◆ Task
Using the entries below, give the count of lines that hold "reflexivity". Say nothing besides the number.

◆ Stored items

************

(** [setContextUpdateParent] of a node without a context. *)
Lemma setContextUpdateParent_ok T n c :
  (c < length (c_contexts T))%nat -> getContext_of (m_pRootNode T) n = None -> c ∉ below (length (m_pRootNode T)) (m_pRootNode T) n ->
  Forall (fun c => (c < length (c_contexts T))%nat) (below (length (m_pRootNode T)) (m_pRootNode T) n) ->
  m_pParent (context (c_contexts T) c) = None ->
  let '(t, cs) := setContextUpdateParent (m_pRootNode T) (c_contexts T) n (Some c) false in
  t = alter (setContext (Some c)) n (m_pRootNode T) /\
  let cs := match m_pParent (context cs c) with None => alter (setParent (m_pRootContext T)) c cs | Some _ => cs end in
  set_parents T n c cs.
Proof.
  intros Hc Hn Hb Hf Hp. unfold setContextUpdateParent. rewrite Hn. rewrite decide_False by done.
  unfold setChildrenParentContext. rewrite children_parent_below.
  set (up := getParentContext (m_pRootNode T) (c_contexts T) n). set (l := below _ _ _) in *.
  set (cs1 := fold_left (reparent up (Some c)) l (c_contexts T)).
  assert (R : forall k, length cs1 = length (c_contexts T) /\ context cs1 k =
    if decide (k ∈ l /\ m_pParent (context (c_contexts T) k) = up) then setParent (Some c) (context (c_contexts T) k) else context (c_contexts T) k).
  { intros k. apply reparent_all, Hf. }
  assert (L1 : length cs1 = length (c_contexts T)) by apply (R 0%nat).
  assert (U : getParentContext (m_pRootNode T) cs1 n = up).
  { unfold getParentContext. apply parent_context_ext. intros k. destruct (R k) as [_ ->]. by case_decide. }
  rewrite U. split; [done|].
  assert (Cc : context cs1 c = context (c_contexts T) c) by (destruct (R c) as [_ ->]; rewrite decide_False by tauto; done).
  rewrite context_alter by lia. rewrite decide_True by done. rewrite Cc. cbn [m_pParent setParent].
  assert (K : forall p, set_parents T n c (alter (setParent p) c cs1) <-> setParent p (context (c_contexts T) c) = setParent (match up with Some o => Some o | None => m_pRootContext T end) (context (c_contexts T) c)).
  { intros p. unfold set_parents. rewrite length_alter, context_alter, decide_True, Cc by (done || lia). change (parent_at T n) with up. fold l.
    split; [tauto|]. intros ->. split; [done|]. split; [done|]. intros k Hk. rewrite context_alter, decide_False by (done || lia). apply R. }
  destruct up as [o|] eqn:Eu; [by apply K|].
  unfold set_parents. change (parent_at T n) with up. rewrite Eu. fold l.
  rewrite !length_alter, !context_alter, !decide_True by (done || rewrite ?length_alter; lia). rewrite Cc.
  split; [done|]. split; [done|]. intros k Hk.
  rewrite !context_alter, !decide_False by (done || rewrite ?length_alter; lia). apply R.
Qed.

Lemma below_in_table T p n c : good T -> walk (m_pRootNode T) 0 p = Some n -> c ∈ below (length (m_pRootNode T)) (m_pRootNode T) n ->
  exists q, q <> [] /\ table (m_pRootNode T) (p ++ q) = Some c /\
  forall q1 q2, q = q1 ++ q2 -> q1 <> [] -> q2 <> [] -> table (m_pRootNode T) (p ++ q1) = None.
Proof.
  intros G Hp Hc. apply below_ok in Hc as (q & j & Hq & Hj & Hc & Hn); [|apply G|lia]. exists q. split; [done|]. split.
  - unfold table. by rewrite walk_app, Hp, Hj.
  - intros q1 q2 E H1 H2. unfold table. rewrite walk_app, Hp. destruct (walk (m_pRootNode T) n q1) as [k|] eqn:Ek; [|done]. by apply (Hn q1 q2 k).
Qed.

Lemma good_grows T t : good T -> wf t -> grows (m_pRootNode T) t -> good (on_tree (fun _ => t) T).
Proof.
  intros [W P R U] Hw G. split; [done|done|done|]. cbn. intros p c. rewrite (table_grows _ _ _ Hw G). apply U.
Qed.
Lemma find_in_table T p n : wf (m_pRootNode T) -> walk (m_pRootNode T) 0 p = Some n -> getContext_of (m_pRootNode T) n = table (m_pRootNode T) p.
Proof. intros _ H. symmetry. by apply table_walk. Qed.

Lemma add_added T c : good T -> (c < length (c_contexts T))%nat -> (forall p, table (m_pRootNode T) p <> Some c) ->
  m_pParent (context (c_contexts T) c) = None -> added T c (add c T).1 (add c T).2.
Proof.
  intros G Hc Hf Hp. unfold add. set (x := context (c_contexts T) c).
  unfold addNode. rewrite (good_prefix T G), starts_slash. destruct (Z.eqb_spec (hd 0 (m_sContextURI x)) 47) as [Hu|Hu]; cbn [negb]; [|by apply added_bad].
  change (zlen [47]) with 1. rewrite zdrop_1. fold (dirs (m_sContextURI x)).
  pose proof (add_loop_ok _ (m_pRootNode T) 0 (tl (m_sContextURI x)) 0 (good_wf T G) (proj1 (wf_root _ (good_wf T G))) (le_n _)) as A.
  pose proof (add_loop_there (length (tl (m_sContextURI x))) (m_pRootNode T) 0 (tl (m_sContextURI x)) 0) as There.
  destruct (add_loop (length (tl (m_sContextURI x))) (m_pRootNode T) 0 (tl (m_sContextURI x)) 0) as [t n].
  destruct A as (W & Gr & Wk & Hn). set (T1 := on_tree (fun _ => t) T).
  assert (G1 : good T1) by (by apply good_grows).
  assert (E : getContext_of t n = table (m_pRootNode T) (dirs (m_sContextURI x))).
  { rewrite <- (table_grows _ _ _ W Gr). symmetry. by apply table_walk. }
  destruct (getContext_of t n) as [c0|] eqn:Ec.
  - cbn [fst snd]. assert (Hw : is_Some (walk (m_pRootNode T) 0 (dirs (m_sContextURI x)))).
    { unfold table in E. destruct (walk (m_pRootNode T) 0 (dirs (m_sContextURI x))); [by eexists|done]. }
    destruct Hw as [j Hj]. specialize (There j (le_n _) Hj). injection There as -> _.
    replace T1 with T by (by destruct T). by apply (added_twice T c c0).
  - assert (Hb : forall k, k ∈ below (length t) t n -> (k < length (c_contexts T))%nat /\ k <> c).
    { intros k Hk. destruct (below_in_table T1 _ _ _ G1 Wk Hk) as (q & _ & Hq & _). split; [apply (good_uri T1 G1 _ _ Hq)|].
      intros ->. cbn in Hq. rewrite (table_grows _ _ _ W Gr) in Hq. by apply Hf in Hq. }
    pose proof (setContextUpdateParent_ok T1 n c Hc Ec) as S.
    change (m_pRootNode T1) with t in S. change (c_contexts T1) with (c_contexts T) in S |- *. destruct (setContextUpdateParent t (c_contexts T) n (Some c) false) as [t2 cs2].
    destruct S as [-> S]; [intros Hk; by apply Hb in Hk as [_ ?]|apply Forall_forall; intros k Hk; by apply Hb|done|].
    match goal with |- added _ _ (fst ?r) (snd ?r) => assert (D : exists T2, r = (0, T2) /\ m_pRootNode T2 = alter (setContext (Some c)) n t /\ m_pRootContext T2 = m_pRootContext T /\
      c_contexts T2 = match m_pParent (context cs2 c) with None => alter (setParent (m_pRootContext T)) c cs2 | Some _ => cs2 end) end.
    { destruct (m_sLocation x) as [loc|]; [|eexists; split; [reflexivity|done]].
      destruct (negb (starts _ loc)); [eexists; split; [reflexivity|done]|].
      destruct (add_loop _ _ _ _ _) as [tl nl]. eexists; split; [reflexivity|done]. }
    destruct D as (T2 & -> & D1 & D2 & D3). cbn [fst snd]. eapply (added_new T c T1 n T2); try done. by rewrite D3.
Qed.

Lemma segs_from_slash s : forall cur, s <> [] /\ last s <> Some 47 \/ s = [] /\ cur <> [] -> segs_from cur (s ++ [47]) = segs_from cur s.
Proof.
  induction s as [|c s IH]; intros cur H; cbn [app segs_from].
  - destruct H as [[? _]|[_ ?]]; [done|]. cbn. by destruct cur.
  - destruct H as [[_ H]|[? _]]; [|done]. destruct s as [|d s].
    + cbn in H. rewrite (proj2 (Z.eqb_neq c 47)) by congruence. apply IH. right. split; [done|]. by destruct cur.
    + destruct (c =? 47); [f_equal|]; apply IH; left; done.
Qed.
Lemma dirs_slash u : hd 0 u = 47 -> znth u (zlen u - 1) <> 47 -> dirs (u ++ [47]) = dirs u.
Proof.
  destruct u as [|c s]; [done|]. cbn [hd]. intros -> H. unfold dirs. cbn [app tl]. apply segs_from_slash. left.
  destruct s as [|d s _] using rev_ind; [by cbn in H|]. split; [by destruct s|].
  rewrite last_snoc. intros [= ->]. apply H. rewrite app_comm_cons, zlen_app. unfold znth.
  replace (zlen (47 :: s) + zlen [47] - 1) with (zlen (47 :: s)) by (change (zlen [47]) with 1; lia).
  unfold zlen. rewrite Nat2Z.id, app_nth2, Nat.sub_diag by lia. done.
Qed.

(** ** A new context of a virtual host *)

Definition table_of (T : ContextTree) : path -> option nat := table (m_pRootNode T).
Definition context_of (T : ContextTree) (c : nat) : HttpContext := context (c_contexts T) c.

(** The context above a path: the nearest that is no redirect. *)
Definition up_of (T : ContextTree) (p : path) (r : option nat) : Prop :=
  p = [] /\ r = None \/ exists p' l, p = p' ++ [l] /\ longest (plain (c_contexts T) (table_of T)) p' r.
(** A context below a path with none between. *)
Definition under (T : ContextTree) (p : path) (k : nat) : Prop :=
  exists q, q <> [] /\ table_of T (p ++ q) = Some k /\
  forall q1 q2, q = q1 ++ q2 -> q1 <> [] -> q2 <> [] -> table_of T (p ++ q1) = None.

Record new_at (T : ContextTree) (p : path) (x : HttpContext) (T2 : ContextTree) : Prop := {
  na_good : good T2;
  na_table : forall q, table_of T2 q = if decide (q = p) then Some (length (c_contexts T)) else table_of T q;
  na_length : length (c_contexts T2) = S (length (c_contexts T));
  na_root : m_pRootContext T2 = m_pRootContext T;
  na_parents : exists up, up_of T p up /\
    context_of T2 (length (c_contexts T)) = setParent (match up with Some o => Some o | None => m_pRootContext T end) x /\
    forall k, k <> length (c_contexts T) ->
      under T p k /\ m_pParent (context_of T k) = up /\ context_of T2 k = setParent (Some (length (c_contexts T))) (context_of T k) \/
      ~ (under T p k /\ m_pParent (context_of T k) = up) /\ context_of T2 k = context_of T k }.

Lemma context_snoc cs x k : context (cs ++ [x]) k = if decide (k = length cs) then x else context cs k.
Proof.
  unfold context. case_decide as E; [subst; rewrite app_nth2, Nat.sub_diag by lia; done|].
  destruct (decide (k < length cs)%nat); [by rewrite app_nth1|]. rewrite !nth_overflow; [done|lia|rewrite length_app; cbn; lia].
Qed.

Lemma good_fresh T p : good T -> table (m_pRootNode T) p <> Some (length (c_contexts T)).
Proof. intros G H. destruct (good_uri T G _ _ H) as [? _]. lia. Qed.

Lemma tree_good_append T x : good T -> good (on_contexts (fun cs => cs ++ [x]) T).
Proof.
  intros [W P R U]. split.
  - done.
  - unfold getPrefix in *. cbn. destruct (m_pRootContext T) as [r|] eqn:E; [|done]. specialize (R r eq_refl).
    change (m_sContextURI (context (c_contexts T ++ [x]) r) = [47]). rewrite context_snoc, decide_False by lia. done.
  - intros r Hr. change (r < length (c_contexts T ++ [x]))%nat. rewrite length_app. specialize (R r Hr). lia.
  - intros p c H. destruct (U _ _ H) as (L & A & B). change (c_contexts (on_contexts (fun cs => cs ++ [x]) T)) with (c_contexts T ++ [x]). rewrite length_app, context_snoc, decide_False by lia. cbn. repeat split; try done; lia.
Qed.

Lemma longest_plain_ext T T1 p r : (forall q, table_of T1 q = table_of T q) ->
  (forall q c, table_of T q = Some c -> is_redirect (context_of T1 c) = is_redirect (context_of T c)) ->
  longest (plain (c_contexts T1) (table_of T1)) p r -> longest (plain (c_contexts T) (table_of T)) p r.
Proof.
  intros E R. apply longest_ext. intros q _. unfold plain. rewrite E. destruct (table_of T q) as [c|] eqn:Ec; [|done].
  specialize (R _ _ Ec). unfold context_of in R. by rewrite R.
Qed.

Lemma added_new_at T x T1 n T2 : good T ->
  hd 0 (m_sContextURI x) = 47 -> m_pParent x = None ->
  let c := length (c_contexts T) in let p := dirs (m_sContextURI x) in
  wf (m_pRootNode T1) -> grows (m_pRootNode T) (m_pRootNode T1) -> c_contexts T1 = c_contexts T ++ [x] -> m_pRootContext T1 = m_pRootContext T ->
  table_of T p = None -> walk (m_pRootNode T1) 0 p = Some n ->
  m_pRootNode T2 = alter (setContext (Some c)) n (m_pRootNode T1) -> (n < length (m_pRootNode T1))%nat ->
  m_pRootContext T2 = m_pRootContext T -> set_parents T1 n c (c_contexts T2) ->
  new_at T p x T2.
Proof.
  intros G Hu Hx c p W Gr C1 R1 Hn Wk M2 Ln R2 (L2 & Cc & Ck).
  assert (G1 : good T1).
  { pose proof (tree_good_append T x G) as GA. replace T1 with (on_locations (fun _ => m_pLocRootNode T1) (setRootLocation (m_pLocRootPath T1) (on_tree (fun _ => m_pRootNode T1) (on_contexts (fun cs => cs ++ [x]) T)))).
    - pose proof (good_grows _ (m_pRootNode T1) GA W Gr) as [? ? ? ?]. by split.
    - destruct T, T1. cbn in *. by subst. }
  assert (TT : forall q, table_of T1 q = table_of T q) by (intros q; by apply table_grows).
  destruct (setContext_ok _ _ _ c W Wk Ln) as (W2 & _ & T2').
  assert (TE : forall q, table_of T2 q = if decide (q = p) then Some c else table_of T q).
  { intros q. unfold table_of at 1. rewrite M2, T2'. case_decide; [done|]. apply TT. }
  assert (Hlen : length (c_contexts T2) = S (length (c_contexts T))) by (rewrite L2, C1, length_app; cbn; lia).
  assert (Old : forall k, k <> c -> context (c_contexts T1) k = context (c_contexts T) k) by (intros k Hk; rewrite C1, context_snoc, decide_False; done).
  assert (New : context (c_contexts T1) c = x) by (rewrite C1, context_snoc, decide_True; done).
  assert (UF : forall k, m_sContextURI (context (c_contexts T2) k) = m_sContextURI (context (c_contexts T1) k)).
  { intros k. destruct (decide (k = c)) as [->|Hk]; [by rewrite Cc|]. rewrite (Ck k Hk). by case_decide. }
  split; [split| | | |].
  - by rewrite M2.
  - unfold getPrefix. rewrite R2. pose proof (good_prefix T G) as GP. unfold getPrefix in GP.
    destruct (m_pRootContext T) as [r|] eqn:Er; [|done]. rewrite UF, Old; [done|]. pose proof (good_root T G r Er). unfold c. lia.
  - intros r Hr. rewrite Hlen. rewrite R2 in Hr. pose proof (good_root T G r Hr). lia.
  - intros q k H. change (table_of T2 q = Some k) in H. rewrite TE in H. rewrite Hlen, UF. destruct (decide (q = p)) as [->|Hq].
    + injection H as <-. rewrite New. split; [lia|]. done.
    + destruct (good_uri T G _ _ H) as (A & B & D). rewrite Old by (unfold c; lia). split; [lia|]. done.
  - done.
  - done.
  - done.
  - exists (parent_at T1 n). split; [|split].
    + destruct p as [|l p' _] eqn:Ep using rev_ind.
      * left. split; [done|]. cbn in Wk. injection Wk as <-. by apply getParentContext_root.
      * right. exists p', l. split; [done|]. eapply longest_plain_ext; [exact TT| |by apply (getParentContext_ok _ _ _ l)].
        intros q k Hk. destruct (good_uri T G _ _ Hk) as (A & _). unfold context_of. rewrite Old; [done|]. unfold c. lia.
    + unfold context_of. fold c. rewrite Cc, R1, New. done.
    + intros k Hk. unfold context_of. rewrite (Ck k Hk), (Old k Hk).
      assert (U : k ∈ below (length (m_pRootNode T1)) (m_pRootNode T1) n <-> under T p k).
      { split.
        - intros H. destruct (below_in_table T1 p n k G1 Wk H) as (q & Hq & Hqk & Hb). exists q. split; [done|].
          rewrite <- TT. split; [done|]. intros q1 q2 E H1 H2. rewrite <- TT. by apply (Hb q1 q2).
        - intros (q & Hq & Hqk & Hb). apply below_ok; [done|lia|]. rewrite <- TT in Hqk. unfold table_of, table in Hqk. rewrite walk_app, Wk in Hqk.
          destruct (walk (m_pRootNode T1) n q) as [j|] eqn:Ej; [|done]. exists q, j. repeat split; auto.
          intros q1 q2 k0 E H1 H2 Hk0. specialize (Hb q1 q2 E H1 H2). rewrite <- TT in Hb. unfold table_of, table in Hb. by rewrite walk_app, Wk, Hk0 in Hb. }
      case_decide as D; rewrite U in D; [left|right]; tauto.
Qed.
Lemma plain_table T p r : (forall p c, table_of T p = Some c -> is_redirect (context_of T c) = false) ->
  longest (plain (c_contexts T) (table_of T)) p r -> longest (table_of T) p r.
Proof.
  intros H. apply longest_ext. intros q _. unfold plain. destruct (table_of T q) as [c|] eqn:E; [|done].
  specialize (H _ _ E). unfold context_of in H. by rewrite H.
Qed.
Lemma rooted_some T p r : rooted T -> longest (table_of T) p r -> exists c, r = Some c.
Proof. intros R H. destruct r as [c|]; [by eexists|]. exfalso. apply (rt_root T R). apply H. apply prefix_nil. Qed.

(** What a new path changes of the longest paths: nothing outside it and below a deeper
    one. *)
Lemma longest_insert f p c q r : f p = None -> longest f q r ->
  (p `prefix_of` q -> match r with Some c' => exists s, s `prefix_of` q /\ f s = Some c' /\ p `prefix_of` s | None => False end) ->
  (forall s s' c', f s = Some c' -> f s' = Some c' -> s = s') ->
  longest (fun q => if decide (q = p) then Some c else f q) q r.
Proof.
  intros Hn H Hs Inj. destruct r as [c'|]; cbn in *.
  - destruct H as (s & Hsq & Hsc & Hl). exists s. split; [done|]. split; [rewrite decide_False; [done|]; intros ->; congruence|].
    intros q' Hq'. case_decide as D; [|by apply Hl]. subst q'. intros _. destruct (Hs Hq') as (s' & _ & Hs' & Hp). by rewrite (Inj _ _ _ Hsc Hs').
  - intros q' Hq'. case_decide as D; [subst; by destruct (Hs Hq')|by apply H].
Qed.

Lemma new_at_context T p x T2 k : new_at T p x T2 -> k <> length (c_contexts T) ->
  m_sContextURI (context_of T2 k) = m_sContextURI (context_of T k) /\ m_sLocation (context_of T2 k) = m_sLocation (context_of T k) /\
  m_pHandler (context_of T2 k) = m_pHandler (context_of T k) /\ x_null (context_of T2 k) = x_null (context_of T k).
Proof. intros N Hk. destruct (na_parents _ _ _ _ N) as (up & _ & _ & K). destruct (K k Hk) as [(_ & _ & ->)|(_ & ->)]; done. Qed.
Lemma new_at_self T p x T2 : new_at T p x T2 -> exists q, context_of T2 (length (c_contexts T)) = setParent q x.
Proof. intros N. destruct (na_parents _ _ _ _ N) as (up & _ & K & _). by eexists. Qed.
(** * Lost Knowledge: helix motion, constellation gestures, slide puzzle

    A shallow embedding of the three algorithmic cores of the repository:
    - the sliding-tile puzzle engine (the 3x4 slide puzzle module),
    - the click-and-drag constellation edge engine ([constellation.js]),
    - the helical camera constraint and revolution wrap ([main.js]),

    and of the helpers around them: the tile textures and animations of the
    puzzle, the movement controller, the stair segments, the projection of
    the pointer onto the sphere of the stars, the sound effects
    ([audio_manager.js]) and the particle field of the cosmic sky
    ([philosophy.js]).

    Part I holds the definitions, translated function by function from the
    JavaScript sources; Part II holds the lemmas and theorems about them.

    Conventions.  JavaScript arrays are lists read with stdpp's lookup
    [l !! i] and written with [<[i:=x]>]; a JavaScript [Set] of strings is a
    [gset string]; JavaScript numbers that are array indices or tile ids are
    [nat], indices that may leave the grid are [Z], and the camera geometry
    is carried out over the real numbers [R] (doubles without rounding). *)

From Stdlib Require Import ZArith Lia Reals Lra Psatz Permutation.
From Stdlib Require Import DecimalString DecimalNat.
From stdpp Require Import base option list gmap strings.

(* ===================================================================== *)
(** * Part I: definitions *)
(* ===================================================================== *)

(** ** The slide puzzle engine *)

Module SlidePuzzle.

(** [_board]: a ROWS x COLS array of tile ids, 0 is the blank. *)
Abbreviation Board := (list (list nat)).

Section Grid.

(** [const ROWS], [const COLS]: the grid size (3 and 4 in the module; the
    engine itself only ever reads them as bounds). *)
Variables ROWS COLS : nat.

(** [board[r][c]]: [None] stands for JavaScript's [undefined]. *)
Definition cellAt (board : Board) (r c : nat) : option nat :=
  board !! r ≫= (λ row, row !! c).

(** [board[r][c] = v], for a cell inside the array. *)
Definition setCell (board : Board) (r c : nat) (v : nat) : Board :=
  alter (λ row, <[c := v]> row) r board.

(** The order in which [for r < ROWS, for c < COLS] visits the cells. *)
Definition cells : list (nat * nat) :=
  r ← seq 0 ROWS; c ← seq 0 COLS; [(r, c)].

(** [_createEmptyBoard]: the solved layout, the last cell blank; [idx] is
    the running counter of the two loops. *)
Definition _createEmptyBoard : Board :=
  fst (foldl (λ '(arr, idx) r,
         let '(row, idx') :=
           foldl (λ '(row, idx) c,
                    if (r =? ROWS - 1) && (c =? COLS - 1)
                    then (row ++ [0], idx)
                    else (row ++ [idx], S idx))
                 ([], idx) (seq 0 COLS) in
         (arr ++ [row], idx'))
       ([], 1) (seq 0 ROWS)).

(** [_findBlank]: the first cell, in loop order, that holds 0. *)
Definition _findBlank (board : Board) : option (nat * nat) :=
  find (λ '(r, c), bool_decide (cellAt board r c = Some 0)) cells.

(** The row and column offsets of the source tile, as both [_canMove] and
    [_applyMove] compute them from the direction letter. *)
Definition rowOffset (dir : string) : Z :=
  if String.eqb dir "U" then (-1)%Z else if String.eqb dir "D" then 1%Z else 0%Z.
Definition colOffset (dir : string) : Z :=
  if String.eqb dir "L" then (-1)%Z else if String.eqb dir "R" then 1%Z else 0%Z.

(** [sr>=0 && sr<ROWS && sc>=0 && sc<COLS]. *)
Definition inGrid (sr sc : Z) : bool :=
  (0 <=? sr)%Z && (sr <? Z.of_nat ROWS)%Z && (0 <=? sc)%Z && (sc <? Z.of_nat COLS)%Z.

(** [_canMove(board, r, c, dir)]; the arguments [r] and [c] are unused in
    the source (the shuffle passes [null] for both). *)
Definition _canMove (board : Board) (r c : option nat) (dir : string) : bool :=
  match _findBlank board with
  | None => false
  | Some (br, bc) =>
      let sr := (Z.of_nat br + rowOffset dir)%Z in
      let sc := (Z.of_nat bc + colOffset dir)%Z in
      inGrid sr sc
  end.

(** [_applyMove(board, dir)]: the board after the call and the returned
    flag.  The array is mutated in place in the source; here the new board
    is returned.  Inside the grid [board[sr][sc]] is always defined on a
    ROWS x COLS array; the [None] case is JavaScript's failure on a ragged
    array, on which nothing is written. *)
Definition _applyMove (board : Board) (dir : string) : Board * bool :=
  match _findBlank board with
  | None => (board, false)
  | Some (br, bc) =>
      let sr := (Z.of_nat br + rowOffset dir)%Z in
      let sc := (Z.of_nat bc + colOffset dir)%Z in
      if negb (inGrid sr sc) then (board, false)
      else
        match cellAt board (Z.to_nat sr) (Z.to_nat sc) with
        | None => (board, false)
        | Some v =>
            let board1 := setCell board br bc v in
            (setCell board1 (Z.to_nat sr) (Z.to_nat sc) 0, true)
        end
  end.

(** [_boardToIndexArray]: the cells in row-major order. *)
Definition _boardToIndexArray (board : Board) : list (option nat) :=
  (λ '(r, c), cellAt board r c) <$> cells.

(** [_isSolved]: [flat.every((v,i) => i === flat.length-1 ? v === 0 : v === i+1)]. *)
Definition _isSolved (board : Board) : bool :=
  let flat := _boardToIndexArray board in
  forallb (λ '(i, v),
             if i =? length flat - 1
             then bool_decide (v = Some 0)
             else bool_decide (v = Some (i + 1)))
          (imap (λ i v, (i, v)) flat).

************

◆ Task solution
3